UX Design is a complex process. There are lots of deliverables that may help to create a solution that will be useful and joyful for customers.

This article focuses on two ones that visualize the path that user has to pass to accomplish tasks in the designed product.

Let’s try to answer following questions:
What are differences between User Journey Maps and User Flows? What is their purpose? How they complement each other?
Finally, which one we should focus first when we design a product?

I will start with the explanation of basic terms we cover in this Story.

What is User Journey Map?

Journey Maps try to capture the experience of a user during the interaction with the products. They are a visual trip of the user across the solution. Journey Maps are some kind of a journal, where user notes their feelings, pain points and the moments of delight.

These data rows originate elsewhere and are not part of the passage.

Lemma insert_run c t V pre g post i n0 a0 b0 m lo hi : reps c V -> counted pos (v_cn V) (v_log V) (pre ++ g :: post) lo hi -> NoDup (nodes (pre ++ g :: post)) ->
  (forall n, n ∈ nodes (pre ++ g :: post) -> n ∈ v_used V) -> pre <> [] -> i ∉ keys_in (pre ++ g :: post) -> key_link (v_log V) n0 i a0 b0 ->
  0 < m < 2 ^ 48 -> (forall x, x ∈ pre -> g_count x < m) -> (forall x, x ∈ g :: post -> m < g_count x) ->
  match insert_count (pos i) (vp i) (final id (nodes pre) 0) (g_node g) m (mk_cdb c t) with
  | Ret (_, st) => exists c' V' n, st = mk_cdb c' t /\ reps c' V' /\ inserted V V' pre (g :: post) i n m /\ v_hi V' = v_hi V
  | Abort => no_map (v_used V)
  | Fault => False
  end.
Proof.
  intros R Ct Nd Us Ne Hk Li Hm Lo Hi. destruct (key_link_some _ _ _ _ _ Li) as (e & E & Ev). set (this := final id (nodes pre) 0).
  assert (Ht : this ∈ nodes pre).
  { unfold this. destruct (chain_final_mem id (nodes pre) 0) as (x & Hx & ->); [by destruct pre|done]. }
  pose proof Nd as Nd'. rewrite nodes_app in Nd'. apply NoDup_app in Nd' as (_ & Ndis & _).
  assert (Hgt : g_node g <> this) by (intros Eg; apply (Ndis this Ht); rewrite <-Eg; left).
  assert (Ug : g_node g ∈ v_used V) by (apply Us; rewrite nodes_app; set_solver).
  assert (Utv : this ∈ v_used V) by (apply Us; rewrite nodes_app; set_solver).
  assert (Nx : next (v_cn V this) = g_node g).
  { pose proof (cd_chain _ _ _ _ _ _ Ct) as Cc. rewrite nodes_app in Cc. apply chain_app in Cc as [Cc _]. cbn [first nodes fmap list_fmap] in Cc. unfold this.
    destruct (nodes pre) as [|z zs _] eqn:En using rev_ind; [set_solver|]. rewrite final_app. cbn [final]. unfold id at 1. apply chain_app in Cc as (_ & [Cz _] & _). exact Cz. }
  unfold insert_count. cbv zeta. assert (Hz : zlen (e_val e) = SXE_CDB_HKV_LIST_BYTES) by (by rewrite Ev, zlen_list_val).
  begin_new_node c t V i e R E Hz Ep Fr R3 n c3 V3. destruct Fr as [Hn Hr Nu Nl Nlo Nhi Nc].
  assert (Un : n ∈ v_used V3) by (rewrite Nu; left). assert (Ut : this ∈ v_used V3) by (rewrite Nu; by right). assert (Hnt : n <> this) by (by intros ->).
  assert (Ug3 : g_node g ∈ v_used V3) by (rewrite Nu; by right). assert (Hng : n <> g_node g) by (by intros ->).
  destruct (node_step c3 t V3 n (set_count m) R3 Un) as (c4 & W4 & R4). step_by W4. set (V4 := with_node n _ V3) in *.
  step_by (read_step c4 t V4 this R4 Ut). assert (N4 : next (v_cn V4 this) = g_node g) by (unfold V4; cbn [v_cn with_node]; by rewrite fn_lookup_insert_ne, Nc). rewrite N4.
  destruct (node_step c4 t V4 n (set_next (g_node g)) R4 Un) as (c5 & W5 & R5). step_by W5. set (V5 := with_node n _ V4) in *.
  destruct (node_step c5 t V5 n (set_last this) R5 Un) as (c6 & W6 & R6). step_by W6. set (V6 := with_node n _ V5) in *.
  destruct (node_step c6 t V6 n (set_hkv1 (pos i)) R6 Un) as (c7 & W7 & R7). step_by W7. set (V7 := with_node n _ V6) in *.
  destruct (node_step c7 t V7 this (set_next n) R7 Ut) as (c8 & W8 & R8). step_by W8. set (V8 := with_node this _ V7) in *.
  destruct (node_step c8 t V8 (g_node g) (set_last n) R8 Ug3) as (c9 & W9 & R9). rewrite W9. set (V9 := with_node (g_node g) _ V8) in *.
  exists c9, V9, n. split; [done|]. split; [done|]. split; [|done].
  assert (Cn : v_cn V9 n = mk_count m (g_node g) this (pos i)).
  { unfold V9, V8. cbn [v_cn with_node]. rewrite !fn_lookup_insert_ne by done. unfold V7, V6, V5, V4. at_node n. rewrite Z.mod_small by lia. done. }
  assert (C7 : forall x, x <> n -> v_cn V7 x = v_cn V x).
  { intros x Hx. rewrite <-(Nc x Hx). cbn [v_cn V7 V6 V5 V4 with_node]. by rewrite !fn_lookup_insert_ne. }
  assert (Ct9 : v_cn V9 this = set_next n (v_cn V this)).
  { unfold V9, V8. cbn [v_cn with_node]. rewrite fn_lookup_insert_ne, fn_lookup_insert by done. by rewrite C7. }
  assert (Cg9 : v_cn V9 (g_node g) = set_last n (v_cn V (g_node g))).
  { unfold V9, V8. cbn [v_cn with_node]. rewrite fn_lookup_insert, fn_lookup_insert_ne by done. by rewrite C7. }
  assert (Co : forall x, x <> n -> x <> this -> x <> g_node g -> v_cn V9 x = v_cn V x).
  { intros x Hx1 Hx2 Hx3. unfold V9, V8. cbn [v_cn with_node]. rewrite !fn_lookup_insert_ne by done. by apply C7. }
  assert (Nn : forall x, x ∈ nodes (pre ++ g :: post) -> x <> n) by (intros x Hx ->; by apply Hn, Us). rewrite nodes_app in Nn.
  split; change (v_log V9) with (v_log V3); change (v_used V9) with (v_used V3); change (v_lo V9) with (v_lo V3); try done.
  - apply (counted_insert pos (v_cn V) _ (v_log V) _ pre n m i (g :: post) lo hi); try done.
    + intros x Hx. fold this. case_decide as Ex; [by rewrite Ex|]. apply Co; [apply Nn; set_solver|done|]. intros ->. apply (Ndis (g_node g) Hx). left.
    + intros x Hx. change (first id (nodes (g :: post)) 0) with (g_node g). case_decide as Ex; [by rewrite Ex|]. apply Co; [apply Nn; set_solver| |done]. intros ->. by apply (Ndis this Ht).
    + intros j Hj. rewrite Nl. apply set_val_other. by intros ->.
    + rewrite Nl. apply (new_key_link c V i e); [done..| | |]; unfold is_u32; lia.
  - intros x Hx Hx'. rewrite nodes_app in Hx'. apply Co; [done| |]; intros ->; apply Hx'; set_solver.
  - intros x Hx. rewrite Nl. apply set_val_other. done.
Qed.
End Shaped.
End Inc.
(* ===== verification/CdbCounters.v ===== *)
(** * CdbCounters: the 256 lists of counters of an instance as one map from keys to their list and count

    [counting] is the invariant of an instance that is used for counters; the map is made from the groups of all lists.
    Incrementing moves one list from groups to groups, and the map to one with the key's new count. *)

From stdpp Require Import functions sorting.
From S2P Require Import Prelude Spinlock Cdb CdbStore CdbPut CdbCount CdbChain CdbView CdbGroups CdbLeave CdbInc CdbKeep.

(** ** The map *)

Definition all_nodes (gss : list (list group)) : list Z := concat (nodes <$> gss).
Definition all_keys (gss : list (list group)) : list nat := concat (keys_in <$> gss).

(** The keys of a list with the list's number and their counts; those of all lists. *)
Definition tag (k : nat) (gs : list group) : list (nat * (Z * Z)) := (fun p => (p.1, (Z.of_nat k, p.2))) <$> counts_of gs.
Fixpoint tags_from (k : nat) (gss : list (list group)) : list (nat * (Z * Z)) :=
  match gss with [] => [] | gs :: gss => tag k gs ++ tags_from (S k) gss end.
Definition tags (gss : list (list group)) : list (nat * (Z * Z)) := tags_from 0 gss.

Abbreviation counters := (gmap (list Z) (Z * Z)).
Definition keyed (log : list entry) (p : nat * (Z * Z)) : list Z * (Z * Z) := (default [] (e_key <$> log !! p.1), p.2).
Definition counters_of (log : list entry) (gss : list (list group)) : counters := list_to_map (keyed log <$> tags gss).

Lemma all_nodes_mid a gs b : all_nodes (a ++ gs :: b) ≡ₚ nodes gs ++ all_nodes a ++ all_nodes b.
Proof. unfold all_nodes. rewrite fmap_app, fmap_cons, concat_app. cbn [concat]. solve_Permutation. Qed.
Lemma all_keys_mid a gs b : all_keys (a ++ gs :: b) ≡ₚ keys_in gs ++ all_keys a ++ all_keys b.
Proof. unfold all_keys. rewrite fmap_app, fmap_cons, concat_app. cbn [concat]. solve_Permutation. Qed.

Lemma tags_from_app k a b : tags_from k (a ++ b) = tags_from k a ++ tags_from (length a + k) b.
Proof. revert k. induction a as [|gs a IH]; intros k; cbn; [done|]. rewrite IH, <-(assoc_L (++)). do 3 f_equal. lia. Qed.
Lemma tags_mid a gs b : tags (a ++ gs :: b) ≡ₚ tag (length a) gs ++ tags_from 0 a ++ tags_from (S (length a)) b.
Proof. unfold tags. rewrite tags_from_app. cbn [tags_from]. rewrite Nat.add_0_r. solve_Permutation. Qed.

Lemma tag_keys k gs : (tag k gs).*1 = keys_in gs.
Proof. unfold tag. rewrite <-list_fmap_compose. rewrite <-(counts_of_keys gs). by apply list_fmap_ext. Qed.
Lemma tags_keys gss : (tags gss).*1 = all_keys gss.
Proof.
  unfold tags. generalize 0%nat as k. induction gss as [|gs gss IH]; intros k; [done|]. cbn [tags_from]. rewrite fmap_app, tag_keys, IH. done.
Qed.

Lemma keyed_keys log gss : (keyed log <$> tags gss).*1 = (fun i => default [] (e_key <$> log !! i)) <$> all_keys gss.
Proof. rewrite <-tags_keys, <-!list_fmap_compose. done. Qed.

(** The keys of all lists are different, when those of the entries are. *)
Lemma keys_NoDup log gss : NoDup (e_key <$> log) -> NoDup (all_keys gss) -> (forall i, i ∈ all_keys gss -> is_Some (log !! i)) -> NoDup (keyed log <$> tags gss).*1.
Proof.
  intros Nd Nk Hi. rewrite keyed_keys. apply NoDup_fmap_2_strong; [|done]. intros i j Hx Hy E.
  destruct (Hi i Hx) as [e Ei]. destruct (Hi j Hy) as [f Ej]. rewrite Ei, Ej in E. cbn in E.
  apply (proj1 (NoDup_alt _) Nd i j (e_key e)); rewrite list_lookup_fmap; [by rewrite Ei|by rewrite Ej, E].
Qed.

User Journey Maps may have several layers, they do not focus only on a particular element that triggers action. They can even describe what the back-end system makes to deliver data needed by the user. On the other hand, they can focus more on a user — describe their feeling, thoughts, what they while interacting with the product.

Journey maps are usually linear because they describe various aspects of accomplishing particular tasks.

How User Journey Map may look like.

What are User Flows?

User Flows, called also UX, Wire, UI or IX Flows are the deliverables visualizing the complete path that users follow across the whole solution.

Their origins are flow charts, but through years they have been enriched with more visual elements — wireframes/mockups or gesture visualization.

UX Flows are hybrid between traditional flow charts with some visual interfaces included in them. They focus on a task to be accomplished by the user and eventual alternative paths.


User Flows focus on a path often actions to perform. Makes easy to validate if the solution’s processes are complete. User Flows make the solution easy to understand to the team almost instantly.

UX Flow may not be linear — it contains decision nodes, paths, modes, and loops that show all possible interactions with the product.